As much as the German was to learn dancing, the Italian grasshopper would have to show a disposition to do a bit of extra-work, possibly helped by the expert ant: nothing can work better than a convergence of shared values to foster faster birth of solidarity. Italy and Greece in particular would have to provide Germany with ample proof that, since they ask to spend more, they can spend well. Germany could help here too. By agreeing to participate and contribute to the fight against corruption, possibly with the creation of a European Anti Corruption Authority, it would not only contribute to the birth of a critical European public good but would also obtain an extraordinary consensus of 90% of Italians and Greeks, increasing mutual trust and accelerating the growth of solidarity.

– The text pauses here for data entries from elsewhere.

(** * semantic-release-action: version model, version calculator and
      release orchestrator

    A shallow embedding of [utils.js] (parseVersion, formatVersion,
    detectTriggerMode, parseLabels, validateInputs), [version.js]
    (calculateVersion, parseExistingPrerelease, incrementPrerelease,
    validateVersion, compareVersions), [release.js] (createRelease,
    createMajorRelease, updateMajorVersionTag, deleteMajorReleaseIfExists,
    createMajorReleaseNotes, copyReleaseAssets, getReleaseByTag) and
    [main.js] (createAndPushTag, run, getLatestVersion, commitChanges,
    generateReleaseNotes).

    Modelling conventions.
    - A JavaScript string is a [string]: each [ascii] stands for one code
      unit in the range 0..255.  The character classes the code relies on
      ([\w], [\d], the white space skipped by [parseInt]) are written out
      for that range.
    - The numbers of the program hold integers.  A JavaScript number is
      a double; a double that holds an integer is the [Z] it holds,
      [Infinity] is 2^1024, which no double reaches, and [NaN] is kept apart
      in the type [Number].  Reading a number ([parseInt]), adding and
      subtracting round to the nearest double ([toDouble]), and printing
      ([numToString]) gives the text that JavaScript gives: plain digits
      below 10^21, the exponent form from there on.  Up to 2^53 all of this
      is exact integer arithmetic.
    - [null] and [undefined] are [None].
    - A function that may throw returns a [result].
    - Code with side effects is a function from the state of the outside
      world to an [Outcome]: the result, the new state of the world, and the
      chronological list of the events it emitted (log lines, outputs, and
      every git command of the release engine and every call to the
      releases API, with its outcome).  The shell commands of the helpers
      of main.js that [run] takes as collaborators show in the world, not
      in the events.
    - The log lines are kept without their decorative emoji. *)

From Stdlib Require Import ZArith Lia List Bool Ascii String.
From stdpp Require Import base gmap strings.
Import ListNotations.

Open Scope string_scope.
Open Scope Z_scope.

(* Concatenation unfolds under [simpl] whenever its first argument starts
   with a constructor. *)
#[local] Arguments String.append !s1 s2 : simpl nomatch.

(* ------------------------------------------------------------------ *)
(** ** JavaScript strings *)

Definition code (c : ascii) : N := N_of_ascii c.

Definition inRange (lo hi : N) (c : ascii) : bool :=
  ((lo <=? code c) && (code c <=? hi))%N.

(** [\d] *)
Definition isDigit (c : ascii) : bool := inRange 48 57 c.

(** [\w], that is [A-Za-z0-9_] *)
Definition isWordChar (c : ascii) : bool :=
  inRange 48 57 c || inRange 65 90 c || inRange 97 122 c || (code c =? 95)%N.

(** StrWhiteSpaceChar: TAB, LF, VT, FF, CR, SP and NBSP. *)
Definition isStrWhiteSpace (c : ascii) : bool :=
  inRange 9 13 c || (code c =? 32)%N || (code c =? 160)%N.

Fixpoint allChars (p : ascii -> bool) (s : string) : bool :=
  match s with
  | EmptyString => true
  | String c r => p c && allChars p r
  end.

(** Truthiness of a string: only the empty string is falsy. *)
Definition nonEmpty (s : string) : bool :=
  match s with EmptyString => false | String _ _ => true end.

(** Truthiness of a value that is a string or [null]. *)
Definition truthy (o : option string) : bool :=
  match o with Some s => nonEmpty s | None => false end.

(** [s.startsWith(c)] for a one-character [c]. *)
Definition startsWith (c : ascii) (s : string) : bool :=
  match s with String d _ => Ascii.eqb d c | EmptyString => false end.

(** [s.slice(n)] for [n >= 0]. *)
Fixpoint slice (n : nat) (s : string) : string :=
  match n, s with
  | O, _ => s
  | S k, String _ r => slice k r
  | S _, EmptyString => EmptyString
  end.

(** The first [n] characters: [s.substring(0, n)]. *)
Fixpoint prefix (n : nat) (s : string) : string :=
  match n, s with
  | S k, String c r => String c (prefix k r)
  | _, _ => EmptyString
  end.

(** Position of the first [c] in [s], if any. *)
Fixpoint find (c : ascii) (s : string) : option nat :=
  match s with
  | EmptyString => None
  | String d r =>
      if Ascii.eqb d c then Some O
      else match find c r with Some n => Some (S n) | None => None end
  end.

(** [s.indexOf(c)]: the index of the first [c], or -1. *)
Definition indexOf (c : ascii) (s : string) : Z :=
  match find c s with Some n => Z.of_nat n | None => -1 end.

(** [s.substring(a, b)] for [0 <= a <= b]. *)
Definition substring (a b : Z) (s : string) : string :=
  prefix (Z.to_nat b - Z.to_nat a) (slice (Z.to_nat a) s).

(** [s.substring(a)] for [0 <= a]. *)
Definition substringFrom (a : Z) (s : string) : string :=
  slice (Z.to_nat a) s.

(** [s.split(sep)] for a one-character separator: never an empty array. *)
Fixpoint split (sep : ascii) (s : string) : list string :=
  match s with
  | EmptyString => [EmptyString]
  | String c r =>
      if Ascii.eqb c sep then EmptyString :: split sep r
      else match split sep r with
           | h :: t => String c h :: t
           | [] => [String c EmptyString]
           end
  end.

(** [parts[i]] coerced to a string, as [parseInt] does with its argument:
    an index out of range reads [undefined]. *)
Definition at_ (parts : list string) (i : nat) : string :=
  nth i parts "undefined".

(* ------------------------------------------------------------------ *)
(** ** JavaScript numbers *)

(** A number that holds an integer: the integer a double holds, with
    2^1024 for [Infinity] and its opposite for [-Infinity]. *)
Inductive Number : Type :=
| NaN
| Num (z : Z).

(** [Number.MAX_SAFE_INTEGER]: up to it, and at 2^53, every integer is a
    double. *)
Definition MAX_SAFE_INTEGER : Z := 2 ^ 53 - 1.

(** The largest double is (2^53 - 1) * 2^971; what rounds to 2^1024 or
    more is [Infinity]. *)
Definition Infinity : Z := 2 ^ 1024.

(** The double nearest to the integer [z > 0], a tie going to the even
    mantissa: with [e] the position of the leading bit, the doubles around
    [z] are the multiples of 2^(e - 52). *)
Definition roundPositive (z : Z) : Z :=
  let e := Z.log2 z in
  if e <? 53 then z
  else
    let ulp := 2 ^ (e - 52) in
    let q := z / ulp in
    let r := z mod ulp in
    let up := if 2 * r <? ulp then false else if ulp <? 2 * r then true else Z.odd q in
    let rounded := (if up then q + 1 else q) * ulp in
    if Infinity <=? rounded then Infinity else rounded.

(** The number that JavaScript has for the integer [z]. *)
Definition toDouble (z : Z) : Z :=
  match z with
  | Z0 => 0
  | Zpos _ => roundPositive z
  | Zneg _ => - roundPositive (- z)
  end.

(** [a - b] on numbers.  [Infinity - Infinity], which is [NaN], is left
    out: the code subtracts two numbers only after [a !== b]. *)
Definition subtract (a b : Z) : Z :=
  if Z.abs a =? Infinity then a
  else if Z.abs b =? Infinity then - b
  else toDouble (a - b).

(** Value of [c] as a digit in radix 10 or 16. *)
Definition digitValue (radix : Z) (c : ascii) : option Z :=
  let n := Z.of_N (code c) in
  let v :=
    if inRange 48 57 c then Some (n - 48)
    else if inRange 97 122 c then Some (n - 87)
    else if inRange 65 90 c then Some (n - 55)
    else None in
  match v with
  | Some d => if d <? radix then Some d else None
  | None => None
  end.

(** The longest prefix of [s] made of digits, read in [radix]; [acc] is
    what was read so far ([NaN] when nothing was). *)
Fixpoint parseDigits (radix : Z) (s : string) (acc : Number) : Number :=
  match s with
  | EmptyString => acc
  | String c r =>
      match digitValue radix c with
      | Some d =>
          parseDigits radix r
            (Num (radix * (match acc with Num a => a | NaN => 0 end) + d))
      | None => acc
      end
  end.

Fixpoint trimStart (s : string) : string :=
  match s with
  | String c r => if isStrWhiteSpace c then trimStart r else s
  | EmptyString => EmptyString
  end.

(** [parseInt(s)] without a radix: leading white space is skipped, a sign
    is read and removed, a [0x] or [0X] prefix selects radix 16, and the
    longest prefix of digits is read; no digit at all gives [NaN].  The
    digits are read exactly ([parseDigits]) and the result is the number
    nearest to what they spell. *)
Definition parseInt (s : string) : Number :=
  let s1 := trimStart s in
  let sign := if startsWith "-" s1 then -1 else 1 in
  let s2 := if startsWith "-" s1 || startsWith "+" s1 then slice 1 s1 else s1 in
  let hex :=
    startsWith "0" s2 && (startsWith "x" (slice 1 s2) || startsWith "X" (slice 1 s2)) in
  let radix := if hex then 16 else 10 in
  let s3 := if hex then slice 2 s2 else s2 in
  match parseDigits radix s3 NaN with
  | Num n => Num (toDouble (sign * n))
  | NaN => NaN
  end.

(** [x || 0] on a number: [NaN] and [0] are falsy. *)
Definition orZero (x : Number) : Z :=
  match x with Num n => n | NaN => 0 end.

Definition digitChar (d : N) : ascii := ascii_of_N (48 + d).

(** Decimal digits of [n], most significant first, in front of [acc]. *)
Fixpoint digitsOf (fuel : nat) (n : N) (acc : string) : string :=
  let acc' := String (digitChar (n mod 10)) acc in
  match fuel with
  | O => acc'
  | S f => if (n <? 10)%N then acc' else digitsOf f (n / 10) acc'
  end.

(** The decimal digits of an integer [n], all of them; a number of [k]
    bits has at most [k] decimal digits. *)
Definition decimal (n : Z) : string :=
  let digits := digitsOf (N.to_nat (N.size (Z.abs_N n))) (Z.abs_N n) "" in
  if n <? 0 then "-" ++ digits else digits.

Definition decimalLength (x : Z) : Z := Z.of_nat (String.length (decimal x)).

(** Number::toString looks for the fewest digits [k] such that a number
    [s * 10^(n - k)] of [k] digits is read back as [x].  The candidates with
    [k] digits are the two multiples of 10^(n - k) around [x]. *)
Definition candidates (x k : Z) : list Z :=
  let unit := 10 ^ (decimalLength x - k) in
  let low := x / unit * unit in
  List.filter (fun v => toDouble v =? x) [low; low + unit].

It is obvious that such a comprehensive strategic plan would require discarding the non solidaristic recent and unfortunate Constitution of the Fiscal Compact. Taking advantage of the fact that its 5-year performance needs to be judged by year-end then, after the German elections, we would witness the rise of a common NO to its insertion in the European Treaty, releasing the powerful weapon of expansionary fiscal policy coming to the rescue of a stagnating European economy.
By doing so, solidarity would grow faster in the near future and the Union would become stronger, focused on its mission of becoming a global player in defense of human rights, sustainability and culture around the world. A task that only the countries that make up Europe, with their common history, can hope to achieve.